Turdus migratorius, Linn. S. N. 12th ed. 1766, 292.—Sclater, P. Z. S. 1856, 294; 1859, 331; 1864, 172.—Ib. Catal. Am. Birds, 1861, 4.—Sclater & Salvin, Ibis, 1860, 396 (Coban).—Baird, Birds N. Am. 1858, 218; Rev. Am. B. 1864, 28.—Cooper & Suckley, P. R. R. R. XII, II, 1859, 172.—Dresser, Ibis, 1865, 475. (Texas, winter).—Coues, Pr. A. N. S. 1866, 64 (Arizona).—Dall & Bannister (Alaska).—Cooper, Birds Cal.—Samuels, 154.
Figures: Vieillot, Ois. Am. Sept. II, pl. lx, lxi.—Wilson, Am. Orn. I, 1808, pl. ii.—Doughty, Cab. N. H. I, 1830, pl. xii.—Audubon, Birds Am. III, pl. cxlii; Orn. Biog. II, pl. cxxxi.
Sp. Char. Tail slightly rounded. Above olive-gray; top and sides of the head black. Chin and throat white, streaked with black. Eyelids, and a spot above the eye anteriorly, white. Under parts and inside of the wings, chestnut-brown. The under tail-coverts and anal region, with tibiæ, white, showing the plumbeous inner portions of the feathers. Wings dark brown, the feathers all edged more or less with pale ash. Tail still darker, the extreme feathers tipped with white. Bill yellow, dusky along the ridge and at the tip. Length, 9.75; wing, 5.43; tail, 4.75; tarsus, 1.25.
Hab. The whole of North America; Mexico, Oaxaca, and Cordova; Guatemala; Cuba, very rare, Gundlach; Tobago, Kirk; Bermuda, Jones; Orizaba (Alpine regions, breeding abundantly), Sumichrast.
Young birds have transverse blackish bars on the back, and blackish spots beneath. The shafts of the lesser coverts are streaked with brownish-yellow; the back feathers with white.
Turdus migratorius.
There are some variations, both of color and proportions, between eastern and western specimens of the Robin. In the latter there is a tendency to a longer tail, though the difference is not marked; and, as a rule, they slightly exceed eastern specimens in size. The broad white tip to the lateral tail-feather—so conspicuous a mark of eastern birds—is scarcely to be found at all in any western ones; and in the latter the black of the head is very sharply defined against the lighter, clearer ash of the back, there hardly ever being a tendency in it to continue backward in the form of central spots to the feathers, as is almost constantly seen in eastern examples; of western specimens, the rufous, too, is appreciably lighter than in eastern. As regards the streaks on the throat, the black or the white may either largely predominate in specimens from one locality.

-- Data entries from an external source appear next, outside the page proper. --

(** ** A small stand-in for the cipher library

    Strings are parsed into UTF-8 bytes as [encodeURIComponent] does it (a
    surrogate pair is one code point of four bytes, an unpaired surrogate
    is refused), the cipher is a byte-wise exclusive-or with a key byte
    computed from the passphrase and the salt, the serialised ciphertext is
    the salt followed by the cipher bytes, and the decoder accepts
    well-formed UTF-8 only.  It has the shape of the library and satisfies
    [CryptoJS_correct]; it is used to run the module on concrete inputs. *)

Definition xor_ascii (a b : ascii) : ascii :=
  match a, b with
  | Ascii a0 a1 a2 a3 a4 a5 a6 a7, Ascii b0 b1 b2 b3 b4 b5 b6 b7 =>
      Ascii (xorb a0 b0) (xorb a1 b1) (xorb a2 b2) (xorb a3 b3)
            (xorb a4 b4) (xorb a5 b5) (xorb a6 b6) (xorb a7 b7)
  end.

(** The UTF-8 bytes of a code point. *)
Definition utf8_bytes (cp : N) : list N :=
  (if cp <? 0x80 then [cp]
   else if cp <? 0x800 then [0xC0 + cp / 64; 0x80 + cp mod 64]
   else if cp <? 0x10000 then
     [0xE0 + cp / 4096; 0x80 + (cp / 64) mod 64; 0x80 + cp mod 64]
   else
     [0xF0 + cp / 262144; 0x80 + (cp / 4096) mod 64;
      0x80 + (cp / 64) mod 64; 0x80 + cp mod 64])%N.

(** The code point of a surrogate pair. *)
Definition pair_code_point (u v : N) : N :=
  (0x10000 + (u - 0xD800) * 0x400 + (v - 0xDC00))%N.

Definition utf8_encode_point (cp : N) : list ascii :=
  ascii_of_N <$> utf8_bytes cp.

Fixpoint utf8_encode (s : JsString) : option (list ascii) :=
  match s with
  | [] => Some []
  | u :: rest =>
      if is_lead u then
        match rest with
        | v :: rest' =>
            if is_trail v
            then app (utf8_encode_point (pair_code_point u v))
                   <$> utf8_encode rest'
            else None
        | [] => None
        end
      else if is_trail u then None
      else app (utf8_encode_point u) <$> utf8_encode rest
  end.

(** A continuation byte, 80 to BF. *)
Definition is_cont (b : N) : bool := (0x80 <=? b)%N && (b <? 0xC0)%N.

(** The code units of a code point. *)
Definition code_units (cp : N) : JsString :=
  (if cp <? 0x10000 then [cp]
   else [0xD800 + (cp - 0x10000) / 0x400;
         0xDC00 + (cp - 0x10000) mod 0x400])%N.

Fixpoint utf8_decode (bs : list ascii) : option JsString :=
  match bs with
  | [] => Some []
  | b0 :: r0 =>
      let n0 := N_of_ascii b0 in
      if (n0 <? 0x80)%N then cons n0 <$> utf8_decode r0
      else if (0xC2 <=? n0)%N && (n0 <? 0xE0)%N then
        match r0 with
        | b1 :: r1 =>
            let n1 := N_of_ascii b1 in
            if is_cont n1
            then cons ((n0 - 0xC0) * 64 + (n1 - 0x80))%N <$> utf8_decode r1
            else None
        | _ => None
        end
      else if (0xE0 <=? n0)%N && (n0 <? 0xF0)%N then
        match r0 with
        | b1 :: b2 :: r2 =>
            let n1 := N_of_ascii b1 in
            let n2 := N_of_ascii b2 in
            let cp := ((n0 - 0xE0) * 4096 + (n1 - 0x80) * 64 + (n2 - 0x80))%N in
            if is_cont n1 && is_cont n2 && (0x800 <=? cp)%N
               && negb (is_lead cp || is_trail cp)
            then cons cp <$> utf8_decode r2
            else None
        | _ => None
        end
      else if (0xF0 <=? n0)%N && (n0 <? 0xF5)%N then
        match r0 with
        | b1 :: b2 :: b3 :: r3 =>
            let n1 := N_of_ascii b1 in
            let n2 := N_of_ascii b2 in
            let n3 := N_of_ascii b3 in
            let cp := ((n0 - 0xF0) * 262144 + (n1 - 0x80) * 4096
                       + (n2 - 0x80) * 64 + (n3 - 0x80))%N in
            if is_cont n1 && is_cont n2 && is_cont n3
               && (0x10000 <=? cp)%N && (cp <? 0x110000)%N
            then app (code_units cp) <$> utf8_decode r3
            else None
        | _ => None
        end
      else None
  end.

Fixpoint string_of_bytes (bs : list ascii) : string :=
  match bs with
  | [] => EmptyString
  | b :: rest => String b (string_of_bytes rest)
  end.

In autumn and winter each rufous feather beneath is bordered by a more or less conspicuous crescent of white; in addition to this, most of the lighter individuals (♀?), at this season, have an ashy suffusion over the breast and flanks; and this, we have observed, is more general and more noticeable in western than in eastern specimens. In fall and winter the color of the bill, too, changes, becoming at this season either partially or wholly dusky, instead of almost entirely yellow, as seen in spring and summer examples.